Philip Seymour Hoffman's death prompts discussion of food addictionsMonday, February 17, 2014
While working on my Snack Smart Solutions content over the weekend, I found myself writing a sentence about how junk foods are like drugs. It got me thinking about addictive behaviors, which, in the right environment, is something we are all capable of having. While many are in disbelief about Philip Seymour Hoffman's heroin addiction and death, it has me wondering about other people's vices.
I see so much in social media about being a "diet coke addict," "fueled by coffee," (which is a drug BTW), "carb-lover," "must have cheese," and "Chocoholic" to name just a few. We all have something we are "addicted" too, yet we don't realize the long-term damage it essentially does to our health.
Have you ever wondered why you just can't put a bag of chips down? It contains chemicals that essentially change our brain's chemistry. Autolyzed Yeast, you may know this as MSG, is a known and classified neurotoxin. It can excite the neurotransmitters and change the way we ultimately behave (think hyperactivity, ADHD, tantrums, etc.). It can leave us with headaches, brain fogginess and cause forgetfulness. Autolyzed Yeast is found in crackers, chips, salad dressings such as Ranch, French, Italian or in flavored snack foods such as Doritos, Fritos and Cheetos. You will find Autolyzed Yeast in many broths you use to make your soups.
What are some other neurotoxic food chemicals?
- Food dyes
- Artificial sugars such as Sucralose, Aspartame
- BHA and BHT
- Dipotassium Phosphate
- Hydrolyzed Vegetable Protein (HPV)
- Sodium Nitrates and Nitrites
- Sorbates, Sorbic Acid, (potassium, calcium and sodium sorbate)
- Polysorbate 80
- Propyl Glycol
Those are just a few of the 3,000 FDA-approved chemicals allowed into our food supply. Many of them that have not been tested for long-term human consumption and some were not tested at all. And if you don't believe me that these toxic chemicals are changing our brain chemistry, this recent study from the Lancet stated: "Untested chemicals should not be presumed to be safe to brain development, and chemicals in existing use and all new chemicals must therefore be tested for developmental neurotoxicity."
Let's take a quick look at Diet Coke, Pepsi, Crush, energy drinks and all the pops on the market.
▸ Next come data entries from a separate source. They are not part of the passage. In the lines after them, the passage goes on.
(* ===== verification/TypeAliases.v ===== *)
(** * Type aliases

    The aliases of runtime/src/common.rs and runtime/src/lib.rs, with those of
    node/src/service.rs and node/src/chain_spec.rs, as expressions of the
    [Binding] type of [ConstructRuntime]; an associated type [<T as Trait>::A]
    is [Foreign "Trait::A" [T]].  [expand] replaces aliases by what they stand
    for.  The node and the runtime are compiled from these aliases separately,
    and exchange blocks that they must agree on. *)
From S2P Require Import Prelude ConstructRuntime.

#[local] Open Scope string_scope.
#[local] Open Scope list_scope.

Definition std (name : string) : Binding := Foreign name [].

(** ** common.rs *)
Definition common_aliases : list (string * Binding) := [
  ("BlockNumber", std "u32");
  ("Signature", std "MultiSignature");
  ("AccountPublic", Foreign "Verify::Signer" [Alias "Signature"]);
  ("AccountId", Foreign "IdentifyAccount::AccountId" [Foreign "Verify::Signer" [Alias "Signature"]]);
  ("AccountIndex", std "u32");
  ("Amount", std "i128");
  ("Balance", std "u128");
  ("Share", std "u128");
  ("Moment", std "u64");
  ("Nonce", std "u32");
  ("Index", std "u32");
  ("EraIndex", std "u32");
  ("AuctionId", std "u32");
  ("Hash", std "sp_core::H256");
  ("DigestItem", Foreign "generic::DigestItem" [Alias "Hash"]);
  ("Address", Foreign "sp_runtime::MultiAddress" [Alias "AccountId"; Unit]);
  ("Header", Foreign "generic::Header" [Alias "BlockNumber"; std "BlakeTwo256"]);
  ("Block", Foreign "generic::Block" [Alias "Header"; Alias "UncheckedExtrinsic"]);
  ("BlockId", Foreign "generic::BlockId" [Alias "Block"]);
  ("SignedBlock", Foreign "generic::SignedBlock" [Alias "Block"])].

(** [mod opaque] *)
Definition opaque_aliases : list (string * Binding) := [
  ("opaque::UncheckedExtrinsic", std "sp_runtime::OpaqueExtrinsic");
  ("opaque::Header", Foreign "generic::Header" [Alias "BlockNumber"; std "BlakeTwo256"]);
  ("opaque::Block",
    Foreign "generic::Block" [Alias "opaque::Header"; Alias "opaque::UncheckedExtrinsic"]);
  ("opaque::BlockId", Foreign "generic::BlockId" [Alias "opaque::Block"])].

(** ** lib.rs *)

(** [SignedExtra]: the checks of a transaction, in order. *)
Definition signed_extra : list string :=
  ["frame_system::CheckSpecVersion"; "frame_system::CheckTxVersion";
   "frame_system::CheckGenesis"; "frame_system::CheckEra"; "frame_system::CheckNonce";
   "frame_system::CheckWeight"; "pallet_transaction_payment::ChargeTransactionPayment"].

(** [EnsureOneOf<AccountId, EnsureRoot<AccountId>, proportion<n, d, AccountId, CouncilCollective>>] *)
Definition ensure_council (proportion n d : string) : Binding :=
  Foreign "EnsureOneOf" [
    Alias "AccountId";
    Foreign "EnsureRoot" [Alias "AccountId"];
    Foreign proportion [std n; std d; Alias "AccountId"; Alias "CouncilCollective"]].

Definition origin_aliases : list (string * Binding) := [
  ("MoreThanHalfCouncil", ensure_council "pallet_collective::EnsureProportionMoreThan" "_1" "_2");
  ("ApproveOrigin", ensure_council "pallet_collective::EnsureProportionAtLeast" "_3" "_5")].

Definition currency_alias : string * Binding :=
  ("CurrencyToVote", std "frame_support::traits::U128CurrencyToVote").
Definition council_alias : string * Binding :=
  ("CouncilCollective", std "pallet_collective::Instance1").
Definition technical_alias : string * Binding :=
  ("TechnicalCollective", std "pallet_collective::Instance2").

Definition signed_extra_alias : string * Binding :=
  ("SignedExtra", Tuple ((fun x => Foreign x [Self_]) <$> signed_extra)).

Definition extrinsic_aliases : list (string * Binding) := [
  ("UncheckedExtrinsic", Foreign "generic::UncheckedExtrinsic"
     [Alias "Address"; Alias "Call"; Alias "Signature"; Alias "SignedExtra"]);
  ("CheckedExtrinsic", Foreign "generic::CheckedExtrinsic"
     [Alias "AccountId"; Alias "Call"; Alias "SignedExtra"]);
  ("Executive", Foreign "frame_executive::Executive"
     [Self_; Alias "Block"; Foreign "frame_system::ChainContext" [Self_]; Self_;
      Alias "AllModules"])].

Definition runtime_aliases : list (string * Binding) :=
  origin_aliases ++
  [currency_alias; council_alias; technical_alias; signed_extra_alias] ++ extrinsic_aliases.

(** [construct_runtime!(pub enum Runtime where ...)] *)
Definition runtime_where : list (string * Binding) := [
  ("Block", Alias "Block");
  ("NodeBlock", Alias "opaque::Block");
  ("UncheckedExtrinsic", Alias "UncheckedExtrinsic")].

(** [impl SendTransactionTypes<C> for Runtime] *)
Definition send_transaction_types : list (string * Binding) := [
  ("OverarchingCall", Alias "Call");
  ("Extrinsic", Alias "UncheckedExtrinsic")].

(** ** The node *)
Definition service_aliases : list (string * Binding) := [
  ("service::FullClient", Foreign "sc_service::TFullClient"
     [Alias "opaque::Block"; std "RuntimeApi"; std "Executor"]);
  ("service::FullBackend", Foreign "sc_service::TFullBackend" [Alias "opaque::Block"]);
  ("service::FullSelectChain", Foreign "sc_consensus::LongestChain"
     [Alias "service::FullBackend"; Alias "opaque::Block"])].

Definition chain_spec_aliases : list (string * Binding) := [
  ("chain_spec::AccountPublic", Foreign "Verify::Signer" [Alias "Signature"]);
  ("chain_spec::ChainSpec", Foreign "sc_service::GenericChainSpec" [Alias "GenesisConfig"])].

(** The types that [construct_runtime!] and [impl_opaque_keys!] generate. *)
Definition generated_types : list string :=
  ["Call"; "Event"; "Origin"; "OriginCaller"; "PalletInfo"; "AllModules"; "GenesisConfig";
   "SessionKeys"].

Definition type_aliases : list (string * Binding) :=
  common_aliases ++ opaque_aliases ++ runtime_aliases ++ service_aliases ++
  chain_spec_aliases.

Definition alias_of (name : string) : option Binding :=
  snd <$> List.find (fun x => bool_decide (x.1 = name)) type_aliases.

Arguments alias_of : simpl never.

(** ** Expansion *)

Fixpoint expand (fuel : nat) (b : Binding) : option Binding :=
  match fuel with
  | O => None
  | Datatypes.S fuel =>
      match b with
      | Alias x =>
          match alias_of x with
          | Some b' => expand fuel b'
          | None => if bool_decide (x ∈ generated_types) then Some b else None
          end
      | Foreign path args => Foreign path <$> mapM (expand fuel) args
      | Tuple items => Tuple <$> mapM (expand fuel) items
      | _ => Some b
      end
  end.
While we all know there is nothing good or nutritionally beneficial that comes from drinking these toxic cocktails, it is the combination of how the soda is made along with the artificial sweeteners that changes the way the brain processes these drinks. (Remember Coca Cola originally had cocaine in it). Soda can pull magnesium, zinc and calcium from your bones, essential trace minerals needed for every organ to function. Ever hear of Mountain Dew teeth? Over time, it can wear down the enamel of your teeth causing discoloration and cavities. It often looks like teeth of a "crack addict." When it gets to the teeth, you know it is bad.
While I enjoy a good cup of coffee each morning, many have found that if they try to cut it cold turkey, they will get a headache or the shakes. This is the same thing many drug addicts experience when they try to stop, too. To stop their body from detoxing they take another hit and you drink another cup of coffee to take the edge off. Too much coffee makes our adrenal glands work harder than they should, causing our bodies excess stress and fatigue. Thus the cycle begins the next time you drink coffee to "stay awake."
How about sugar? Did you know Americans consume 150 pounds of refined sugar each year, including 25 pounds of dextrose? Dextrose is a derivative of corn found in many "healthy" foods, such as lunch meats, bars, infant formulas and snack nut mixes. Dextrose is just a fancy name for glucose. The name dextrose is a creative marketing ploy to make consumers feel better about eating it since most view glucose in a negative way. We can't get away from sugar because sugar is in everything we eat and once it hits our taste buds there is an immediate satisfaction that our brains receive.
When we crave sugar, our brains need serotonin to help balance the neurotransmitters. However, 90 percent of our serotonin is produced in our guts. When we give it sugar, it sends feel good feelings to our brains, which gives off the immediate gratification both brains and guts need. It is a short-term fix. Our cravings are an imbalance of neurotransmitters that stems from many things such as lack of sleep/insomnia, poor diets and high sugar diets.
I saw a lot of judgmental comments about the death of Philip Seymour Hoffman. "How could he be so selfish leaving behind three kids?" "How could he not get the help he needed for his kids' sake?"
While we all know he tried, but there is something in the brain that keeps calling back the addictive behavior.
So what about you? What food are you so addicted to that you just can't stop? Try it for a few days. You will get withdrawal effects and you will go a little crazy. Can you do it for a week? A month? Three months? We all have the capabilities to be heroin addicts, we all just choose our own unhealthy, addictive vices.